Abstract

Response functions are a fundamental aspect of physics; they represent the link between experimental observations and the underlying quantum many-body state. In particular, dynamical response functions are part of the toolbox that physicists use to unravel the nature of correlated matter. In this talk, I will discuss some aspects of obtaining response functions on quantum computers. First, I will introduce a new method for measuring response functions by using a linear response framework and making the experiment an inextricable part of the quantum simulation. This method can be frequency- and momentum-selective, avoids limitations on operators that can be directly measured, and is ancilla-free. As prototypical examples of response functions, we demonstrate that both bosonic and fermionic Green’s functions can be obtained, and apply these ideas to the study of a charge- density-wave material. The linear response method provides a robust framework for using quantum computers to study systems in physics and chemistry.
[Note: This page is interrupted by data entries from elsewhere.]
(** The routes open to an operator are those of the list and no other: the loop over the
    segments accepts a method and a path exactly when a listed pattern of this method has
    the same segments, a star standing for any that is not empty; and all of them lie
    under [/alerts]. *)
Theorem operator_routes_read_as_listed method path :
  let path' := without_api path in
  let segments := split "/"%char (strip_suffix "/" path' ?? path') in
  (is_operator_route method path = true <->
   exists pattern, (method, pattern) ∈ OPERATOR_ROUTES /\
     Forall2 (fun w a => w = a \/ w = "*" /\ a <> "") (split "/"%char pattern) segments) /\
  (is_operator_route method path = true -> exists rest, segments = "" :: "alerts" :: rest).
Proof.
  intros path' segments.
  assert (is_operator_route method path = true <->
   exists pattern, (method, pattern) ∈ OPERATOR_ROUTES /\
     Forall2 (fun w a => w = a \/ w = "*" /\ a <> "") (split "/"%char pattern) segments) as Hspec.
  { unfold is_operator_route. fold path' segments. rewrite existsb_elem. split.
    - intros ([m pattern] & Hin & [Hm Hs]%andb_true_iff). bools. simpl in *. subst m. exists pattern.
      split; [done|]. by apply segments_match_spec.
    - intros (pattern & Hin & Hs). exists (method, pattern). split; [done|].
      rewrite bool_decide_true by done. by apply segments_match_spec. }
  split; [done|]. intros (pattern & [rest Hp]%operator_patterns_are_alerts & Hs)%Hspec.
  rewrite Hp in Hs. inversion Hs as [|? a ? l Ha Hs']; subst. inversion Hs' as [|? b ? l' Hb]; subst.
  destruct Ha as [<-|[? _]]; [|done]. destruct Hb as [<-|[? _]]; [|done]. eauto.
Qed.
It also provides new paradigms for computing response functions on classical computers. Second, I will highlight some of our recent work using Lie algebraic methods to analyze and simulate dynamics on quantum computers. Lie algebras are a natural way to investigate certain properties of quantum circuits, and conversely use them to build desired quantum circuits. I will overview some of our work in this area, including building exact unitaries via Cartan decomposition, performing circuit compression, and analyzing barren plateaus.